Eye Movement Desensitization and Reprocessing (EMDR) is a complex, integrative method of individual psychotherapy in which the therapist guides the client through a procedure to access and resolve troubling experiences and emotions. EMDR brings together elements of many psychological orientations, including psychodynamic, cognitive-behavioral, client-centered, gestalt, and bio-energetic approaches to psychotherapy.

EMDR is always woven into good overall psychotherapy. EMDR is often used to enhance or strengthen current stability prior to proceeding with processing any disturbing material. When processing disturbing material, EMDR is used to process all the information—thoughts, feelings, sensations and coping strategies—associated with the negative experience to support movement toward an adaptive resolution. This results in a reduction in the client’s distress, increasing the client’s confidence in his or her preferred belief system and the possibility of having more optimal relationships, personally, socially and professionally.
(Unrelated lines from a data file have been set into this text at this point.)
(* ===== verification/StoreInv.v ===== *)
(** * Well-formedness of the durable state

    [db_ok] collects what every row looks like between two operations of the
    store: the shape of each event status (leases only while processing, an end
    time exactly on the finished ones), of each action status, the foreign key
    from actions to events and the uniqueness of delivery ids. Every operation
    preserves it, whatever fails on the way. *)

From S2P Require Import Prelude Sql StoreSchema Store StoreLookup.

(** ** The invariant *)

(** The statuses an event has after [migrate]; the last two are legacy ones. *)
Definition known_status (s : string) : bool :=
  one_of s ["pending"; "processing"; "retrying"; "done"; "dead"; "skipped";
            "partial"; "error"]%string.

Definition live_status (s : string) : bool :=
  one_of s ["pending"; "processing"; "retrying"]%string.

Definition finished_status (s : string) : bool := one_of s ["done"; "dead"; "skipped"]%string.

Record event_ok (e : event_row) : Prop := {
  eok_received : is_Some (ev_received_at_ms e);
  eok_status : known_status (ev_status e) = true;
  eok_unleased : ev_status e ≠ "processing"%string →
    ev_lease_until e = None ∧ ev_lease_until_ms e = None ∧ ev_lease_owner e = None;
  eok_leased : ev_status e = "processing"%string →
    is_Some (ev_lease_until_ms e) ∧ is_Some (ev_lease_owner e);
  eok_live : live_status (ev_status e) = true → ev_processed_at_ms e = None;
  eok_finished : finished_status (ev_status e) = true →
    is_Some (ev_processed_at_ms e) ∧ ev_next_attempt_at_ms e = None;
}.

(** What each status of an action says about the other columns. *)
Inductive action_ok (a : action_row) : Prop :=
| aok_pending : ac_status a = "pending"%string → 0 ≤ ac_attempt_count a →
    ac_completed_at_ms a = None → action_ok a
| aok_running : ac_status a = "running"%string → 1 ≤ ac_attempt_count a →
    ac_next_attempt_at_ms a = None → ac_completed_at_ms a = None → action_ok a
| aok_retrying : ac_status a = "retrying"%string → 1 ≤ ac_attempt_count a →
    is_Some (ac_next_attempt_at_ms a) → is_Some (ac_last_error a) →
    ac_completed_at_ms a = None → action_ok a
| aok_done : ac_status a = "done"%string → 1 ≤ ac_attempt_count a →
    ac_next_attempt_at_ms a = None → ac_last_error a = None →
    is_Some (ac_completed_at_ms a) → action_ok a
| aok_dead : ac_status a = "dead"%string → 0 ≤ ac_attempt_count a →
    ac_next_attempt_at_ms a = None → is_Some (ac_last_error a) →
    is_Some (ac_completed_at_ms a) → action_ok a.

(** idx_events_delivery: a non-empty delivery id is unique per source. *)
Definition delivery_unique (db : DB) : Prop := ∀ id1 id2 e1 e2 d,
  events db !! id1 = Some e1 → events db !! id2 = Some e2 →
  ev_external_delivery_id e1 = Some d → ev_external_delivery_id e2 = Some d →
  d ≠ ""%string → ev_source e1 = ev_source e2 → id1 = id2.

Record db_ok (db : DB) : Prop := {
  dok_events : ∀ id e, events db !! id = Some e → event_ok e;
  dok_actions : ∀ k a, event_actions db !! k = Some a → action_ok a;
  dok_fk : ∀ id i a, event_actions db !! (id, i) = Some a → is_Some (events db !! id);
  dok_index : ∀ id i a, event_actions db !! (id, i) = Some a → 0 ≤ i;
  dok_delivery : delivery_unique db;
}.

(** Two databases with the same events and actions. *)
Definition same_outbox (db db' : DB) : Prop :=
  events db' = events db ∧ event_actions db' = event_actions db.

(** ** Row lemmas *)

Ltac row_cases :=
  repeat match goal with
  | H : action_is _ _ = true |- _ => unfold action_is in H
  | H : status_is _ _ = true |- _ => unfold status_is in H
  | H : action_waiting _ = true |- _ => unfold action_waiting in H
  | H : action_due _ _ = true |- _ => unfold action_due in H
  | H : _ ∨ _ |- _ => destruct H
  | _ => progress bool_simpl
  end; simplify_eq/=.

Lemma release_action_ok a : action_ok a → action_is "running" a = true → action_ok (release_action a).
Proof.
  intros Ha Hr. row_cases. destruct Ha; simplify_eq/=; try congruence.
  apply aok_pending; simpl; [done| |done]. destruct (0 <? _) eqn:?; lia.
Qed.

Lemma replay_action_ok ms a : action_ok (replay_action ms a).
Proof. by apply aok_pending. Qed.

Lemma start_row_ok ms a : action_ok a → action_due ms a = true → action_ok (start_row a).
Proof.
  intros Ha Hr. apply aok_running; simpl; try done.
  all: destruct Ha; row_cases; try congruence; lia.
Qed.

Lemma complete_row_ok ms a : action_ok a → action_is "running" a = true → action_ok (complete_row ms a).
Proof. intros Ha Hr. apply aok_done; simpl; eauto. destruct Ha; row_cases; congruence || lia. Qed.

Lemma retry_row_ok ms d ra a :
  action_ok a → action_is "running" a = true → action_ok (retry_row ms d ra a).
Proof. intros Ha Hr. apply aok_retrying; simpl; eauto. destruct Ha; row_cases; congruence || lia. Qed.

Lemma dead_row_ok d ms a : action_ok a → action_ok (dead_row d ms a).
Proof. intros Ha. apply aok_dead; simpl; eauto. destruct Ha; lia. Qed.

#[export] Hint Resolve release_action_ok replay_action_ok start_row_ok complete_row_ok
  retry_row_ok dead_row_ok : webhook.

Lemma live_known s : live_status s = true → known_status s = true.
Proof. unfold live_status. intros H. one_of_cases H; by subst. Qed.

Lemma claimable_live ms e : claimable ms e = true → live_status (ev_status e) = true.
Proof. unfold claimable. intros H. row_cases; by destruct e; simplify_eq/=. Qed.

(** The row after an assignment that ends the lease. *)
Lemma event_ok_intro e :
  is_Some (ev_received_at_ms e) → known_status (ev_status e) = true →
  ev_status e ≠ "processing"%string →
  ev_lease_until e = None → ev_lease_until_ms e = None → ev_lease_owner e = None →
  (live_status (ev_status e) = true → ev_processed_at_ms e = None) →
  (finished_status (ev_status e) = true →
   is_Some (ev_processed_at_ms e) ∧ ev_next_attempt_at_ms e = None) →
  event_ok e.
Proof. intros. split; auto. done. Qed.

Lemma requeue_row_ok e : event_ok e → event_ok (requeue_row e).
Proof. intros [Hr ? ? ? ? ?]. by apply event_ok_intro. Qed.

Lemma lease_row_ok t owner ms e : event_ok e → claimable ms e = true →
  event_ok (set_lease_owner (Some owner) (set_lease_until (Some t) (Some (unix_milli t))
    (set_status "processing" e))).
Proof.
  intros [Hr Hs Hu Hl Hv Hf] Hc%claimable_live. split; simpl; eauto; done.
Qed.

Lemma renew_row_ok t e : event_ok e → status_is "processing" e = true →
  event_ok (set_lease_until (Some t) (Some (unix_milli t)) e).
Proof.
  intros [Hr Hs Hu Hl Hv Hf] Hp. row_cases. split; simpl; eauto; try done.
  intros _. split; [eauto|]. by apply Hl.
Qed.

Lemma replay_row_ok g ms r e : event_ok e →
  event_ok (set_replay g (Some ms) (Some r) (clear_lease (set_processed None None
    (set_next_attempt (Some ms) (set_status "pending" e))))).
Proof. intros [Hr ? ? ? ? ?]. by apply event_ok_intro. Qed.

Lemma status_row_ok s t e : event_ok e → one_of s ["dead"; "skipped"]%string = true →
  event_ok (status_row s t e).
Proof.
  intros [Hr ? ? ? ? ?] Hs. apply event_ok_intro; simpl; try done.
  all: by one_of_cases Hs; subst.
Qed.

(** The plans RefreshEventStatus can write. *)
Definition plan_ok (plan : string * option Z * option Z) : Prop :=
  let '(s, processed, due) := plan in
  (one_of s ["done"; "dead"]%string = true ∧ is_Some processed ∧ due = None) ∨
  (one_of s ["retrying"; "pending"]%string = true ∧ processed = None ∧ is_Some due).

Lemma refresh_plan_ok c ms : plan_ok (refresh_plan c ms).
Proof.
  unfold refresh_plan, plan_ok.
  repeat case_match; simplify_eq; first [by left; eauto | by right; eauto].
Qed.

Lemma refresh_row_ok s processed due now e : event_ok e → plan_ok (s, processed, due) →
  event_ok (clear_lease (set_next_attempt due
    (set_processed (match processed with None => None | Some _ => Some now end) processed
      (set_status s e)))).
Proof.
  intros [Hr ? ? ? ? ?] [(Hs & Hp & ->)|(Hs & -> & Hd)];
    apply event_ok_intro; simpl; try done.
  all: one_of_cases Hs; by subst.
Qed.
With successful EMDR treatment, the upsetting experiences are worked through to adaptive resolution. The person receiving EMDR comes to understand that the event is in the past, realizes appropriately who or what was responsible for the event, and feels more certain about present-day safety and the capacity to make good choices What happened is and can still be remembered by the person, but without distress. The person finds that new, more flexible behaviors feel possible and inviting. There is a new found sense of trust and safety that was missing before.
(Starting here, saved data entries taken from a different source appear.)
(* ===== verification/StorePeers.v ===== *)
(** * What a lease protects

    While a worker holds an event, the calls the rest of the program makes
    leave the event and the rows of its actions alone: the justification of
    the assumption the worker's theorems make on the other goroutines. *)

From S2P Require Import Prelude Sql StoreSchema Store StoreLookup StoreInv StoreCalls StoreSpec StoreSafety.

(** A foreign call that is not one of the holder's own calls on the actions
    of [id] either. *)
Definition peer_call (id : string) (untilMS : Z) (c : store_call) : Prop :=
  foreign id untilMS c ∧
  match c with
  | CallPrepare id' _ _ _ _ | CallStart id' _ _ | CallComplete id' _ _ | CallSchedule id' _ _ _ _
  | CallDead id' _ _ _ | CallExpire id' _ _ => id' ≠ id
  | _ => True
  end.

Section Peers.
Context `{Env, SqlOrder}.
Context (id owner : string) (untilMS : Z) (A : Z → option action_row).

(** The event is held and its actions are [A]. *)
Definition guarded (db : DB) : Prop :=
  holds id owner untilMS db ∧ ∀ j, event_actions db !! (id, j) = A j.

Lemma guarded_events db db' :
  event_actions db' = event_actions db → (holds id owner untilMS db → holds id owner untilMS db') →
  guarded db → guarded db'.
Proof. intros Ha Hh [H1 H2]. split; [auto|]. intros j. by rewrite Ha. Qed.

Lemma guarded_actions p f db :
  (holds id owner untilMS db → ∀ j a, p (id, j) a = false) →
  guarded db → guarded (set_event_actions (update_where p f (event_actions db)) db).
Proof.
  intros Hp [H1 H2]. split; [by eapply holds_same_events|]. intros j. cbn.
  rewrite update_where_lookup, <- H2. destruct (event_actions db !! (id, j)); cbn; [|done].
  by rewrite (Hp H1).
Qed.

Lemma guarded_release q db :
  (holds id owner untilMS db → q id = false) → guarded db → guarded (release_running q db).2.
Proof.
  intros Hq. unfold release_running. cbn [snd]. apply guarded_actions. intros Hh j a. cbn.
  rewrite Hq by done. apply andb_false_r.
Qed.

Lemma guarded_update_action id' j p f db :
  id' ≠ id → guarded db → guarded (update_action id' j p f db).2.
Proof.
  intros Hne. unfold update_action. cbn [snd]. apply guarded_actions. intros _ j' a.
  by rewrite bool_decide_false by congruence.
Qed.

Lemma guarded_insert_action id' j ms db :
  id' ≠ id → guarded db → guarded (insert_action id' j ms db).2.
Proof.
  intros Hne [H1 H2]. split; [by eapply holds_same_events; [apply insert_action_events|]|].
  intros j'. rewrite insert_action_lookup, H2, bool_decide_false by congruence. by destruct (A j').
Qed.

Lemma guarded_insert_actions id' i count ms :
  id' ≠ id → preserves guarded (insert_actions id' i count ms).
Proof.
  intros Hne. revert i. induction count as [|count IH]; intros i; [by apply preserves_read_only|].
  apply preserves_bind; [|intros; apply IH]. apply preserves_exec. intros db.
  by apply guarded_insert_action.
Qed.

(** The event is not purgeable, so its actions stay. *)
Lemma guarded_purge_actions ms db : guarded db → guarded (purge_actions ms db).2.
Proof.
  intros [H1 H2]. split; [by eapply holds_same_events|]. intros j.
  destruct H1 as (e & He & Hs & _).
  assert (event_in (purgeable ms) db id = false) as Hp.
  { unfold event_in, purgeable. rewrite He, Hs. cbn. apply andb_false_r. }
  rewrite <- H2. apply option_eq. intros a. rewrite purge_actions_lookup, Hp. naive_solver.
Qed.

Lemma guarded_claim lease now owner' :
  unix_milli now ≤ untilMS → preserves guarded (ClaimPending lease now owner').
Proof.
  intros Hle c [Hh Ha]. pose proof (foreign_holds id owner untilMS (CallClaim lease now owner') Hle c Hh) as Hh'.
  pose proof (claim_not_held id owner untilMS lease now owner' c Hh Hle) as Hne.
  pose proof (ClaimPending_safe lease now owner' c) as Hs.
  unfold run_call, void, wp, mbind, M_bind in *. destruct (ClaimPending lease now owner' c) as [[[ev|]|e] c'];
    cbn [fst snd] in *.
  - split; [done|]. intros j. destruct Hs as (e & _ & _ & _ & Hac & _). rewrite Hac, <- Ha.
    specialize (Hne ev eq_refl). destruct (event_actions (cn_db c) !! (id, j)); cbn; [|done].
    by rewrite bool_decide_false.
  - split; [done|]. intros j. by rewrite Hs.
  - split; [done|]. intros j. by rewrite Hs.
Qed.

Lemma guarded_replay id' reason now : preserves guarded (ReplayDeadEvent id' reason now).
Proof.
  apply preserves_transaction. intros c Hc. do 2 wp_step; [|done].
  destruct (events (cn_db c) !! id') as [e|] eqn:He; [|done].
  destruct (negb (status_is "dead" e) && _ && _) eqn:Hs; [done|].
  repeat (wp_step; try done).
  assert (id' ≠ id) as Hne.
  { intros ->. destruct Hc as [(e' & He' & Hs' & _) _]. simplify_eq.
    unfold status_is in Hs. by rewrite Hs' in Hs. }
  apply guarded_events with (replay_actions id' (unix_milli now) (cn_db c)).2; [done| |].
  - unfold replay_event. cbn [snd]. apply holds_update_other. intros. by rewrite bool_decide_false.
  - unfold replay_actions. cbn [snd]. apply guarded_actions; [|done]. intros _ j a. cbn.
    by rewrite bool_decide_false.
Qed.

Lemma guarded_requeue_expired nowMS db :
  nowMS ≤ untilMS → guarded db →
  guarded (release_running (event_in (λ e, status_is "processing" e &&
    (coalesce (ev_lease_until_ms e) 0 <? nowMS)) db) db).2.
Proof.
  intros Hle. apply guarded_release. intros (e & He & Hs & Ho & Hu). unfold event_in.
  rewrite He, Hu. cbn. rewrite (proj2 (Z.ltb_ge _ _) Hle). apply andb_false_r.
Qed.

(** One statement of a peer's call. *)
Ltac guarded_stmt :=
  lazymatch goal with
  | |- _ → guarded (update_action _ _ _ _ _).2 => by apply guarded_update_action
  | |- _ → guarded (purge_actions _ _).2 => apply guarded_purge_actions
  | |- _ → guarded (release_running (event_in _ _) _).2 => by apply guarded_requeue_expired
  | |- _ → guarded (release_running _ _).2 =>
      apply guarded_release; intros _; by apply bool_decide_false
  | |- _ → guarded (insert_event _ _ _).2 =>
      apply guarded_events; [unfold insert_event; by case_match|apply holds_insert_event]
  | |- _ → guarded (insert_guard _ _ _ _).2 =>
      apply guarded_events; [unfold insert_guard; by case_match|
        apply holds_same_events; unfold insert_guard; by case_match]
  | |- _ → guarded (requeue_events (λ k _, bool_decide (k = _) && _) _).2 =>
      apply guarded_events; [done|]; by apply holds_requeue_ne
  | |- _ → guarded (requeue_events _ _).2 =>
      apply guarded_events; [done|]; by apply holds_requeue_expired
  | |- _ → guarded (update_event _ _ _ _).2 =>
      apply guarded_events; [done|];
      first [by apply holds_update_event_ne|by apply holds_update_event_keep]
  | |- _ → guarded (purge_events _ _).2 =>
      apply guarded_events; [done|apply holds_purge_events]
  | |- _ → guarded (start_stmt _ _ _ _).2 => rewrite start_stmt_snd; by apply guarded_update_action
  | |- _ → guarded (drop_expired_guard _ _ _ _).2 => apply guarded_events; [done|by apply holds_same_events]
  | |- _ → guarded (insert_action_log _ _ _ _ _ _ _ _ _ _ _).2 => apply guarded_events; [done|by apply holds_same_events]
  | |- _ → guarded (toggle_ready _).2 => apply guarded_events; [done|by apply holds_same_events]
  | |- _ → guarded (purge_action_logs _ _).2 => apply guarded_events; [done|by apply holds_same_events]
  | |- _ → guarded (purge_guards _ _).2 => apply guarded_events; [done|by apply holds_same_events]
  | |- _ → guarded (purge_heartbeats _ _).2 => apply guarded_events; [done|by apply holds_same_events]
  end.

Lemma peer_guarded call : peer_call id untilMS call → preserves guarded (run_call call).
Proof.
  intros [Hf Hp]. destruct call; cbn [run_call foreign] in *; try destruct expires.
  all: try (by apply preserves_read_only; auto using read_only_void, read_only_HasRecentBodyHash,
    read_only_HasEvent, read_only_GetPayload, read_only_GetEvent, read_only_ListActionLogs,
    read_only_ListActionStates).
  all: try (by apply preserves_void', guarded_claim).
  all: unfold SavePendingEvent, SavePendingEventGuarded, savePendingEvent,
    RequeueExpiredLeases, requeueProcessing, RequeueEvent, RenewLease, RetryFailedEvent,
    PrepareEvent, StartAction, CompleteAction, ScheduleActionRetry, DeadAction, updateRunningAction,
    ExpireAction, RefreshEventStatus, UpdateEventStatus, SaveActionAttemptLog, ClearPayload,
    ReadyCheck, PurgeOlderThan.
  all: repeat first [apply guarded_insert_actions; done | apply guarded_replay | preserve_step].
  all: try guarded_stmt.
  - (* RenewLease *)
    apply guarded_events; [done|]. apply holds_update_other. intros. by rewrite bool_decide_false.
  - (* RefreshEventStatus *)
    unfold refresh_stmt. destruct (refresh_plan _ _) as [[s p] d].
    apply guarded_events; [done|]. by apply holds_update_event_ne.
Qed.

Lemma peers_guarded cs c :
  Forall (peer_call id untilMS) cs → guarded (cn_db c) → guarded (cn_db (run_calls cs c)).
Proof. intros. eapply run_calls_ind; eauto. intros. by apply peer_guarded. Qed.

End Peers.

(** ** A completed action is final *)

Section Final.
Context `{Env, SqlOrder}.
Context (k : string * Z) (a : action_row) (Hdone : action_is "done" a = true).
#[local] Set Default Proof Using "Type*".

Definition stays (db : DB) : Prop := event_actions db !! k = Some a.

Lemma stays_same db db' : event_actions db' = event_actions db → stays db → stays db'.
Proof. unfold stays. by intros ->. Qed.

Lemma stays_update p f db :
  (p k a = false) → stays db → stays (set_event_actions (update_where p f (event_actions db)) db).
Proof. intros Hp Ha. unfold stays in *. cbn. by rewrite update_where_lookup, Ha; cbn; rewrite Hp. Qed.

Lemma done_status s : s ≠ "done"%string → action_is s a = false.
Proof.
  intros Hs. unfold action_is in *. bool_simpl. apply bool_decide_eq_false. congruence.
Qed.

Lemma stays_release q db : stays db → stays (release_running q db).2.
Proof. apply stays_update. by rewrite (done_status "running"). Qed.

Lemma stays_running id j f db : stays db → stays (update_action id j (action_is "running") f db).2.
Proof. apply stays_update. rewrite (done_status "running") by done. apply andb_false_r. Qed.

Lemma stays_waiting id j f db : stays db → stays (update_action id j action_waiting f db).2.
Proof.
  apply stays_update. unfold action_waiting.
  rewrite (done_status "pending"), (done_status "retrying") by done. apply andb_false_r.
Qed.

Lemma stays_start id j ms db : stays db → stays (start_stmt id j ms db).2.
Proof.
  rewrite start_stmt_snd. apply stays_update. unfold action_due, action_waiting.
  rewrite (done_status "pending"), (done_status "retrying") by done. apply andb_false_r.
Qed.

Lemma stays_insert id j ms db : stays db → stays (insert_action id j ms db).2.
Proof. unfold stays. intros Ha. by rewrite insert_action_lookup, Ha. Qed.

Lemma stays_replay id ms db : stays db → stays (replay_actions id ms db).2.
Proof. apply stays_update. rewrite (done_status "dead") by done. apply andb_false_r. Qed.

Lemma stays_insert_actions id i count ms : preserves stays (insert_actions id i count ms).
Proof.
  revert i. induction count as [|count IH]; intros i; [by apply preserves_read_only|].
  apply preserves_bind; [|intros; apply IH]. apply preserves_exec. intros db. apply stays_insert.
Qed.

(** Every call but the retention pass. *)
Definition not_purge (c : store_call) : Prop :=
  match c with CallPurge _ => False | _ => True end.

Ltac stays_stmt :=
  lazymatch goal with
  | |- _ → stays (update_action _ _ (action_is "running") _ _).2 => apply stays_running
  | |- _ → stays (update_action _ _ action_waiting _ _).2 => apply stays_waiting
  | |- _ → stays (start_stmt _ _ _ _).2 => apply stays_start
  | |- _ → stays (release_running _ _).2 => apply stays_release
  | |- _ → stays (replay_actions _ _ _).2 => apply stays_replay
  | |- _ → stays (insert_event _ _ _).2 => apply stays_same; unfold insert_event; by case_match
  | |- _ → stays (insert_guard _ _ _ _).2 => apply stays_same; unfold insert_guard; by case_match
  | |- _ → stays (refresh_stmt _ ?p _ _).2 => apply stays_same; by destruct p as [[??]?]
  | |- _ → stays _ => by apply stays_same
  end.

Lemma call_stays call : not_purge call → preserves stays (run_call call).
Proof.
  intros Hf. destruct call; cbn [run_call not_purge] in *; try destruct expires; try done.
  all: try (by apply preserves_read_only; auto using read_only_void, read_only_HasRecentBodyHash,
    read_only_HasEvent, read_only_GetPayload, read_only_GetEvent, read_only_ListActionLogs,
    read_only_ListActionStates).
  all: unfold SavePendingEvent, SavePendingEventGuarded, savePendingEvent, ClaimPending,
    RequeueExpiredLeases, RequeueAllProcessing, requeueProcessing, RequeueEvent, RenewLease,
    RetryFailedEvent, ReplayDeadEvent, PrepareEvent, StartAction, CompleteAction,
    ScheduleActionRetry, DeadAction, updateRunningAction, ExpireAction, RefreshEventStatus,
    UpdateEventStatus, SaveActionAttemptLog, ClearPayload, ReadyCheck.
  all: repeat first [apply stays_insert_actions | preserve_step].
  all: stays_stmt.
Qed.

Lemma calls_stay cs c : Forall not_purge cs → stays (cn_db c) → stays (cn_db (run_calls cs c)).
Proof. intros. eapply run_calls_ind; eauto. intros. by apply call_stays. Qed.

End Final.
EMDR can be used to treat:

  • Trauma
  • Chronic Pain/Illness
  • Depression
  • Grief and Loss
  • Anxiety
  • Phobias
  • Relationship issues
  • Anger issues

It can also be used to enhance emotional resources such as confidence and self-esteem.

Research Findings in EMDR: EMDR is the most clearly researched psychotherapy method for effectiveness with posttraumatic stress disorder, having more double blind, placebo-controlled studies published in peer-reviewed journals than any other psychotherapy method. The EMDR International Association website lists a routinely updated summary of published studies.

How does EMDR work?

The underlying premise of EMDR is that traumatic and anxiety laden experiences are processed differently by the brain than are usual experiences. One theory of memory is that during severe stress a part of the brain responsible for modulating emotions (the amygdala) temporarily shuts down another part of the brain (the hippocampus) responsible for usual memory processing. The traumatic experience is trapped outside of the usual brain processing power, and EMDR allows the client to access the experience and transform it to declarative memory using the hippocampus. With EMDR the hippocampus may not be so shut down by the emotions evoked by the experience so that that the client can withstand while doing the processing. Distraction by and attention to the bilateral stimulation may play a part in helping the client experience the emotions as tolerable. How bilateral distraction to each side specifically facilitates processing of distressing experiences is not yet understood.

A comprehensive description of EMDR can be found in Eye Movement Desensitization and Reprocessing, 2nd Edition (Shapiro, 2001)

Within EMDR, there are specific protocols for a variety of situations including single traumatic events, recent traumatic events, phobias, excessive grief, illness and somatic disorders and well as procedures to enhance emotional resources such as confidence and self-esteem.